Not a dramatic one. The quiet, foggy kind that comes from too much reporting, too many hours staring at a screen, and one tab too many.
So I did what I often do when my brain needs air. I gave myself a productive break. I opened a blank Google Sheet and started tracking attendance from our recent monthly gatherings.
At first, it was purely practical. I’m going to need this for reporting anyway.
Rows. Columns. Checkmarks.
Something finite. Contained. Calm.
Then something shifted.
I started noticing patterns.
Who had come once.
Who kept showing up.
And who… hadn’t made it at all.
That’s when it stopped being about documentation and started being about outreach.
If we can see who hasn’t been able to attend yet—or who came once and drifted—we can reach out not to nudge or persuade, but to understand.
Is the timing off?
Did something change?
Do they still feel connected?
And because I’m me, I couldn’t leave it there.
That small sheet made its way into a dashboard I’ve been building quietly in the background (one piece at a time) adding views that felt useful, not performative.
At a glance, you could now see:
- who hadn’t attended at all
- who came once
- who stayed
- and how participation shifted over time
What started as a brain break became a living view of rhythm, relationship, and care.
I shared a few screenshots with a simple note: I needed a break from heavy thinking — this helped.

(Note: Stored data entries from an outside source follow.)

(** C2: Reaching a PLAYER node, [continue()] emits the node's start (first visit
    only), the preparation of the option lines and the options, then waits:
    further calls return [null] and change nothing. *)
Lemma player_node_protocol rt id p :
  rt.(isComplete) = false -> rt.(waitingForOption) = false -> rt.(pendingEvents) = [] ->
  rt.(currentNodeId) = Some id -> id <> ""%string ->
  rt.(tree).(nodes) !! id = Some (PlayerNodeOf p) ->
  let started := bool_decide (p.(player_id) ∈ rt.(startedNodes)) in
  exists rt',
    continue_n (length (player_events started p)) rt = (rt', map Some (player_events started p)) /\
    rt'.(waitingForOption) = true /\ rt'.(pendingEvents) = [] /\ rt'.(isComplete) = false /\
    rt'.(optionCache) = Some (mkOptionsCache p.(player_choices) p.(player_id)) /\
    rt'.(currentNodeId) = Some id /\ continue rt' = (rt', None).
Proof.
  intros Hc Hw Hp Hcur Hid Hnode started.
  destruct rt as [t cur c w pe pn sn vars oc]; cbn in *; subst.
  unfold started; clear started.
  destruct (decide (player_id p ∈ sn)) as [Hin|Hin].
  - rewrite bool_decide_eq_true_2 by done. unfold player_events. cbn [length app].
    rt_simp. cbn [map]. eexists; split; [reflexivity|].
    split_and!; [reflexivity..|apply continue_waiting; reflexivity].
  - rewrite bool_decide_eq_false_2 by done. unfold player_events. cbn [length app].
    rt_simp. cbn [map]. eexists; split; [reflexivity|].
    split_and!; [reflexivity..|apply continue_waiting; reflexivity].
Qed.

(** C4: [setSelectedOption(i)] throws 'Not currently waiting for an option'
    exactly when no option set is cached or the runtime is not waiting, and
    [Invalid option id i] exactly when it is waiting and [i] indexes no
    choice; a throw leaves the runtime as it was. *)
Lemma setSelectedOption_errors rt i e :
  setSelectedOption i rt = Err e <->
  ((rt.(optionCache) = None \/ rt.(waitingForOption) = false) /\ e = ErrNotCurrentlyWaitingForOption) \/
  (exists c, rt.(optionCache) = Some c /\ rt.(waitingForOption) = true /\
     ((i < 0)%Z \/ (length c.(cache_choices) <= Z.to_nat i)%nat) /\ e = ErrInvalidOptionId i).
Proof.
  unfold setSelectedOption.
  destruct (optionCache rt) as [c|]; [|naive_solver].
  destruct (waitingForOption rt); cbn; [|naive_solver].
  destruct (js_index (cache_choices c) i) eqn:Hi.
  - split; [done|]. intros [[[]]|(?&[= <-]&_&Hr&_)]; [done..|].
    apply js_index_None in Hr. congruence.
  - apply js_index_None in Hi. naive_solver.
Qed.

(** C3: Selecting a valid option while waiting queues the choice node's
    completion; the next [continue()] returns it and moves to the selected
    choice's [nextNodeId], and to no other choice's. *)
Lemma select_option_advances rt c i choice :
  rt.(optionCache) = Some c -> rt.(waitingForOption) = true ->
  rt.(pendingEvents) = [] -> rt.(isComplete) = false ->
  js_index c.(cache_choices) i = Some choice ->
  exists rt1 rt2,
    setSelectedOption i rt = Ok rt1 /\
    continue rt1 = (rt2, Some (NodeCompleteEvent c.(cache_nodeId))) /\
    rt2.(currentNodeId) = choice.(choice_nextNodeId) /\ rt2.(pendingNextNodeId) = None /\
    rt2.(pendingEvents) = [] /\ rt2.(waitingForOption) = false /\
    rt2.(optionCache) = None /\ rt2.(isComplete) = false.
Proof.
  intros Hoc Hw Hp Hc Hi.
  destruct rt as [t cur cp w pe pn sn vars oc]; cbn in *; subst.
  unfold setSelectedOption; cbn. rewrite Hi.
  do 2 eexists; split; [reflexivity|]. rt_simp. repeat split.
Qed.

(** ** Well-formedness of the runtime's state *)

(** Between two calls, the queue holds nothing, the rest of an NPC node's
    block, or the options of a PLAYER node (whose choices are cached). *)
Definition pending_ok (rt : TreeRuntime) : Prop :=
  match rt.(pendingEvents) with
  | [] => True
  | [LineEvent _ _; NodeCompleteEvent _] => True
  | [NodeCompleteEvent _] => True
  | [OptionsEvent _] => is_Some rt.(optionCache)
  | _ => False
  end.

Definition wf (rt : TreeRuntime) : Prop :=
  pending_ok rt /\
  (rt.(waitingForOption) = true ->
     rt.(pendingEvents) = [] /\ is_Some rt.(optionCache) /\ rt.(isComplete) = false) /\
  (rt.(isComplete) = true -> rt.(pendingEvents) = [] /\ rt.(waitingForOption) = false).

(** Every public operation, as one step of a client. *)
Inductive TreeOp : Type :=
| OpContinue
| OpSetNode (nodeName : string)
| OpSelect (optionId : Z)
| OpSetVariable (name : string) (value : VariableValue)
| OpReset
| OpLoadProgram (parsed : DialogueTree).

What I didn’t say yet was that something bigger had started to take shape. Because once the data was visible, the questions changed. Not how do we get more people on calls?
But:
What does being on a call actually enable?
That question didn’t originate with me. It came back to me—reflected, sharpened—and it cracked something open. Because it reframed the entire exercise.
Attendance wasn’t the outcome.
Participation wasn’t the goal.
The real inquiry became:
What becomes possible because people gather?
When I overlaid attendance with retreat sign-ups, a quiet pattern appeared.
People who had been in the room, who had felt the tone, the pace, the care, were far more likely to say yes to gathering in person later. Not because they were convinced. But because something had already happened inside the relationship.
That’s when it clicked. This isn’t attendance data.
It’s conditions.
Conditions for trust.
For calm.
For new connections to form sideways, not top-down.
For people to feel resourced enough to step forward.
That question—what does this enable?—sent me exploring in an entirely new direction. Toward a different kind of dashboard. One that isn’t just internal or operational, but public-facing.
Not to persuade.Not to optimize behaviour. But to help people see what we’re seeing.
To make the invisible visible:
- the way presence changes tone
- how connection compounds over time
- what participation quietly enables downstream
That same afternoon, while all of this was still half-formed, I went for a walk. And right in the middle of that walk, my phone rang. Someone calling from another country. Walking too. Offering encouragement, reflection, and a simple reminder: Keep exploring. You don’t need to land it yet. Two people moving through different places, talking about curiosity, emergence, and letting ideas reveal themselves in their own time.
It felt oddly perfect.
Because this whole thing—the sheet, the dashboards, the questions—didn’t come from sitting still and forcing clarity.
It came from motion.
From walking.
From pausing.
From letting the body lead the thinking for a moment.
Which feels important.
Because what I’m actually interested in isn’t tracking participation.It’s noticing how insight appears when we’re not trying to extract anything. How the most useful systems don’t shout instructions—they whisper invitations.
How care, when visualized gently, doesn’t pressure people to perform, it gives them something to lean into.
So for now, I’m letting it percolate. Letting other eyes look. Letting the shape reveal itself instead of naming it too quickly.
Because sometimes the work isn’t to finish the thing. It’s to recognize when you’re standing at the edge of something new and choose to stay curious a little longer.